By default, config/initializers/filter_parameter_logging.rb will filter the password
Rails.application.config.filter_parameters += [:password]
So, the logs would filter out the password and never be displayed in the logs. Whenever communicating with API, especially sending the password, you should always encrypt the communication with SSL. This is really no different than sending a POST request to a web login session. Unless the form is posted to an endpoint over SSL, the password would also be sent over plaintext.
Great questions!
If your application's traffic is not being served over SSL, anything that is sent or posted, would be essentially in plain text.

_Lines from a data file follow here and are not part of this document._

(* ===== verification/ClientWitnesses.v ===== *)
(** Concrete runs of the theorems about the client's core. *)

From S2P Require Import Prelude GoError Errors Pb Client Keytype Aead Signing Secret Invocation.
From S2P Require Import Crypto Concrete ClientProps.

Definition denied : Status := mkStatus 7 (str "denied")
  [DOther 4; DBrokerErrorInfo (mkBrokerErrorInfo (str "POLICY_DENIED") (str "sign"))].

Lemma FromError_spec_witness :
  exists se, FromError (Some (EGrpc denied)) = Some (EStatusError se) /\ Code se = 7 /\
    Message se = str "denied" /\ Reason se = str "POLICY_DENIED".
Proof.
  destruct (FromError_spec (EGrpc denied)) as (_ & _ & H).
  destruct (H denied eq_refl) as (se & E & _ & Hc & Hm & Hr & _). exists se. auto.
Defined.

Lemma FromError_renormalise_run :
  FromError (FromError (Some (EGrpc denied))) =
    Some (EStatusError (mkStatusError 7 [] [] (str "denied"))).
Proof.
  exact (proj1 (FromError_renormalise
    (mkStatusError 7 (str "POLICY_DENIED") (str "sign") (str "denied")) "" [])).
Defined.

Lemma Dial_spec_witness :
  exists dialOpts,
    user_options [OptDial [WithAuthority (str "evil")]; OptTimeout 5; OptTimeout 9] `prefix_of` dialOpts /\
    last_of authority_of dialOpts = Some (str "localhost") /\
    Dial (str "/run/basil.sock")
      (to_option <$> [OptDial [WithAuthority (str "evil")]; OptTimeout 5; OptTimeout 9]) =
      Ok (mkClient () 9).
Proof.
  destruct (Dial_spec (str "/run/basil.sock")
    [OptDial [WithAuthority (str "evil")]; OptTimeout 5; OptTimeout 9]) as (_ & H).
  destruct (H ltac:(done)) as (dialOpts & Hp & _ & Ha & _ & Hd). exists dialOpts.
  split; [exact Hp|]. split; [exact Ha|]. exact Hd.
Defined.

Lemma toy_decrypts : broker_decrypts toy_client.
Proof.
  intros ctx ctx' keyID alg pt aad env b b1 b2. cbn. unfold toy_Encrypt, toy_Decrypt.
  cbn [EncryptRequest_KeyId EncryptRequest_Plaintext EncryptRequest_Aad DecryptRequest_KeyId
    DecryptRequest_Envelope DecryptRequest_Aad].
  case_decide; [|done]. intros [= <- <-].
  cbn [CiphertextEnvelope_Nonce CiphertextEnvelope_Ciphertext]. rewrite decide_True by done.
  pose proof (Open_Seal (C := toy_crypto) toy_broker_aead (be_put 12 b) pt (toy_aad aad) eq_refl) as E.
  cbn [Open Seal toy_crypto] in E. rewrite E. eexists. reflexivity.
Qed.

Lemma toy_unwraps : broker_unwraps toy_client.
Proof.
  intros ctx ctx' keyID kem alg pt aad env b b1 b2. cbn. unfold toy_Wrap, toy_Unwrap.
  cbn [WrapEnvelopeRequest_KemAlgorithm WrapEnvelopeRequest_Plaintext WrapEnvelopeRequest_Aad
    WrapEnvelopeRequest_EnvelopeAlgorithm UnwrapEnvelopeRequest_Envelope UnwrapEnvelopeRequest_Aad].
  case_decide; [|done]. intros [= <- <-].
  cbn [KemEnvelope_KemAlgorithm KemEnvelope_Nonce KemEnvelope_Ciphertext].
  rewrite decide_True by done.
  pose proof (Open_Seal (C := toy_crypto) toy_broker_aead (be_put 12 b) pt (toy_aad aad) eq_refl) as E.
  cbn [Open Seal toy_crypto] in E. rewrite E. eexists. reflexivity.
Qed.

Definition ctx0 : context := mkContext None.

Lemma envelope_roundtrip_run :
  (exists ct b3, Encrypt toy_client ctx0 toy_key_id 2 (str "hi") None 0 = (Ok ct, 1) /\
    Decrypt toy_client ctx0 toy_key_id (Some ct) None 1 = (Ok (str "hi"), b3)) /\
  (exists env b3, WrapEnvelope toy_client ctx0 toy_key_id 4 2 (str "hi") (Some []) 0 = (Ok env, 1) /\
    UnwrapEnvelope toy_client ctx0 toy_key_id (Some env) (Some []) 1 = (Ok (str "hi"), b3)).
Proof.
  split.
  - destruct (envelope_roundtrip toy_client ctx0 ctx0 toy_key_id 2 4 (str "hi") None 0 1 1
      toy_decrypts toy_unwraps) as (H & _).
    eexists. destruct (H _ eq_refl) as (b3 & E). exists b3. split; [reflexivity|exact E].
  - destruct (envelope_roundtrip toy_client ctx0 ctx0 toy_key_id 2 4 (str "hi") (Some []) 0 1 1
      toy_decrypts toy_unwraps) as (_ & H).
    eexists. destruct (H _ eq_refl) as (b3 & E). exists b3. split; [reflexivity|exact E].
Defined.

Lemma ListCatalog_spec_run :
  ListCatalog 3 toy_client ctx0 None 0 = (Ok (map catalogEntryFromProto toy_catalog), 4).
Proof.
  apply (ListCatalog_spec 3 toy_client ctx0 None 0 toy_catalog 1 toy_catalog EOF 4).
  - reflexivity.
  - eapply yields_more; [reflexivity|]. eapply yields_more; [reflexivity|].
    apply yields_end. reflexivity.
  - simpl. lia.
Defined.

Definition good_entry : Entry := mkEntry (str "a") 1 (Some (Ed25519SeedMaterial (replicate 32 x00))).
Definition bad_entry : Entry := mkEntry (str "b") 1 None.

Lemma ImportSet_spec_run :
  ImportSet toy_client ctx0 [good_entry; bad_entry; good_entry] 0 =
    (Err (Errorf "basil: ImportSet entry %d (%q) requires non-nil key material"
       [AInt 1; AStr (str "b")]), 0).
Proof.
  apply (proj1 (ImportSet_spec toy_client ctx0 0) [good_entry] bad_entry [good_entry]
    [Ed25519SeedMaterial (replicate 32 x00)]); reflexivity.
Defined.

Lemma keyType_closed_run : keyTypeFromProto (keyTypeToProto 12) = 12 /\ keyTypeFromProto 13 = 0.
Proof. split; [apply (keyType_closed 12); lia|apply (keyType_closed 13); lia]. Defined.

Lemma invocation_closed_run :
  (exists e, GetInvocationChallenge toy_client ctx0 (str "short") [] 5 = (Err e, 5)) /\
  Invoke InvocationService_GetInvocationChallenge (conn toy_client) (effective toy_client ctx0 5)
    (mkGetInvocationChallengeRequest (replicate 32 x01) None) [] 5 =
    (Ok (mkGetInvocationChallengeResponse (be_put 32 5) 7 65), 6).
Proof.
  split.
  - apply (invocation_closed toy_client ctx0 (str "short") [] 5 5). by vm_compute.
  - apply (invocation_closed toy_client ctx0 (replicate 32 x01) [] 5 6)
      with (ch := mkInvocationChallenge (be_put 32 5) 7 65). reflexivity.
Defined.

It was just illustrating the point that your worry about the API sending the plain text password would be the same worry for a login form. Unless the API endpoint as well as the login form are served over SSL, the password would have been sent over plaintext (and not encrypted via SSL). I suppose the confusion was plaintext. Technically, regardless, in both instances the password is sent as plaintext, but when served over an SSL connection, the plaintext password is protected.
With a user registration, it would function very similar to any other kind of form post that you would do. You should have some sort of registration endpoint within your API application that would create the user. You may have something like http://example.com/users/create where you would make an HTTP POST to via your app. You would pass in the parameters
{
user: {
first_name: 'John',
last_name: 'Doe',
email: 'john.doe@example.com',
password: '123456',
password_confirmation: '123456'
}
}and your model would have the necessary validations to ensure password complexity, and email uniqueness. If the user is created, pass a successful response. Otherwise, you would respond with an error.

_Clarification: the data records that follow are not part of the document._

(* ===== verification/SpiffeWitnesses.v ===== *)
(** A Workload API that serves two SVIDs and denies bundles, and concrete runs of
    the theorems about package [spiffe] on it. *)

From stdpp Require Import gmap.
From S2P Require Import Prelude Slices GoTime GoText GoError Errors Crypto Concrete Client Spiffe SpiffeProps.

(** Slices grow to twice what is needed; the outside is a clock; a value is a
    text. *)
#[local] Instance doubling : GoRuntime := { growslice_spare n := n }.

#[local] Instance toy_workload : WorkloadApi := {
  E := Z;
  clock t := t;
  WlClient := list ClientOption;
  X509SVID := bytes;
  JWTSVID := bytes;
  X509Bundles := ();
  JWTBundles := ();
  X509Context := ();
  X509Source := list ClientOption;
  JWTSource := list ClientOption;
  X509ContextWatcher := ();
  JWTBundleWatcher := ();
  workloadapi_New _ opts t := (Ok opts, t + 1);
  workloadapi_NewX509Source _ opts t := (Ok opts, t + 1);
  workloadapi_NewJWTSource _ opts t := (Err (Foreign 9), t + 1);
  wl_Close _ t := (None, t);
  wl_FetchX509SVID _ _ t := (str "svid-a", None, t + 1);
  wl_FetchX509SVIDs _ _ t := ([str "svid-a"; str "svid-b"], None, t + 1);
  wl_FetchX509Bundles _ _ t := ((), Some (EGrpc (mkStatus 7 (str "denied") [])), t + 1);
  wl_FetchX509Context _ _ t := ((), None, t + 1);
  wl_FetchJWTSVID _ _ p t := (Audience p, None, t + 1);
  wl_FetchJWTSVIDs _ _ p t := (Audience p :: ExtraAudiences p, None, t + 1);
  wl_FetchJWTBundles _ _ t := ((), None, t + 1);
  wl_ValidateJWTSVID _ _ token _ t := (token, None, t + 1);
  wl_WatchX509Context _ _ _ t := (Some (EGrpc (mkStatus 1 (str "canceled") [])), t + 1);
  wl_WatchJWTBundles _ _ _ t := (None, t + 1);
}.

(** The caller's options: an array of three, of which one slice shows the
    first and keeps the room of the other two. *)
Definition caller_heap : heap ClientOption :=
  [[OtherClientOption 1; WithAddr (str "unix:///evil"); OtherClientOption 3]].
Definition whole : goslice := mkSlice 0 0 3 3.
Definition first : goslice := mkSlice 0 0 1 3.

Definition toy_process : spworld := mkSpworld 100 caller_heap {[4%nat]} 7.

Lemma toy_timers : timers_wf toy_process.
Proof. intros i. cbn. rewrite elem_of_singleton. intros ->. lia. Qed.

Definition toy_spiffe : Client := mkClient [] 50.

Lemma workload_calls_witness :
  (exists w', FetchX509SVID toy_spiffe (mkContext None) toy_process = ((str "svid-a", None), w') /\
    sw_timers w' = {[4%nat]}) /\
  (exists se w', FetchX509Bundles toy_spiffe (mkContext (Some 3)) toy_process =
    (((), Some (EStatusError se)), w') /\ Code se = 7).
Proof.
  destruct (workload_calls toy_spiffe (mkContext None) toy_process toy_timers) as [H _].
  destruct (workload_calls toy_spiffe (mkContext (Some 3)) toy_process toy_timers) as [H2 _].
  destruct (H _ _ _ one_shot_X509SVID) as (ctx' & v & err & w' & Ef & Em & _ & _ & _ & Ht & _).
  destruct (H2 _ _ _ one_shot_X509Bundles) as (ctx2 & v2 & err2 & w2 & Ef2 & Em2 & _ & _ & Hs & _).
  cbn in Ef, Ef2. injection Ef as <- <- _. injection Ef2 as <- <- _. split.
  - exists w'. rewrite Em. split; [reflexivity|exact Ht].
  - destruct (Hs _ _ eq_refl eq_refl) as (se & Es & Hc). exists se, w2. rewrite Em2, Es. by split.
Defined.

Lemma whole_wf : slice_wf caller_heap whole.
Proof. split; [cbn; lia|]. right. eexists. split; [reflexivity|cbn; lia]. Qed.

Lemma first_wf : slice_wf caller_heap first.
Proof. split; [cbn; lia|]. right. eexists. split; [reflexivity|cbn; lia]. Qed.

Lemma Dial_pinned_witness :
  exists opts w', Dial (mkContext None) (str "/run/basil.sock")
      (to_option <$> [OptClient whole; OptTimeout 5]) toy_process = (Ok (mkClient opts 5), w') /\
    last_of addr_of opts = Some (str "unix:///run/basil.sock") /\
    caller_heap `prefix_of` sw_heap w'.
Proof.
  destruct (Dial_pinned (mkContext None) (str "/run/basil.sock") [OptClient whole; OptTimeout 5]
    toy_process) as [_ H].
  - intros s Hs. apply elem_of_cons in Hs as [[= ->]|Hs]; [exact whole_wf|].
    apply list_elem_of_singleton in Hs. done.
  - destruct (H ltac:(done)) as (opts & r & e & h' & _ & [Ha _] & En & Hp & res & E & Hr).
    cbn in En. injection En as <- <-. subst res. exists opts. eexists. split; [exact E|].
    split; [exact Ha|exact Hp].
Defined.

Lemma sources_append_witness :
  exists opts w', NewX509Source (mkContext None) (str "/run/basil.sock") first toy_process =
      (Ok opts, w') /\
    opts = OtherClientOption 1 :: fixed_options (str "/run/basil.sock") /\
    read (sw_heap w') whole = opts.
Proof.
  destruct (sources_append (mkContext None) (str "/run/basil.sock") first toy_process first_wf)
    as [(r & e & h' & res & En & _ & Em & Hr & _ & Hc) _].
  cbn in En. injection En as <- <-. subst res. eexists _, _. split; [exact Em|].
  split; [reflexivity|]. destruct (Hc ltac:(cbn; lia)) as (H1 & H2 & H3).
  pose proof (H3 0%nat 0%nat ltac:(cbn; lia) ltac:(right; left; cbn; lia)) as H0.
  unfold cell in *. cbn [sw_heap]. unfold read.
  cbn [sl_array sl_off sl_len first whole] in *. destruct (h' !! 0%nat) as [a|]; [|done].
  cbn in H0, H1, H2 |- *. destruct a as [|x [|y [|z a]]]; try done.
  injection H0 as ->. injection H1 as ->. injection H2 as ->. reflexivity.
Defined.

You would also need to provide an authenticate method for your user. In this example, we simply used devise to handle the user registration and authentication. While you could do something similar in an API only application, it might be a bit heavy. However, using the devise logic (not necessarily the views), will give you access to a lot of the built in functionality around locking out the user, confirmation signups, etc.
Depending on the architecture of your application, you can make the new user registration only available under the client portal. Also, if you are using some sort of role based authorization, make sure that you set the default access to a client role.
Hope this helps!
Only if your cache key included the updated_at attribute or similar. Part of the issue is also when you have a collection of records as you might find in Russian Doll Caching. Even if the individual record's cache is expired, you will still need to expire the outer cache (parent cache) as well since it is stale at this point.
It is a Chrome Extension called Advanced REST Client.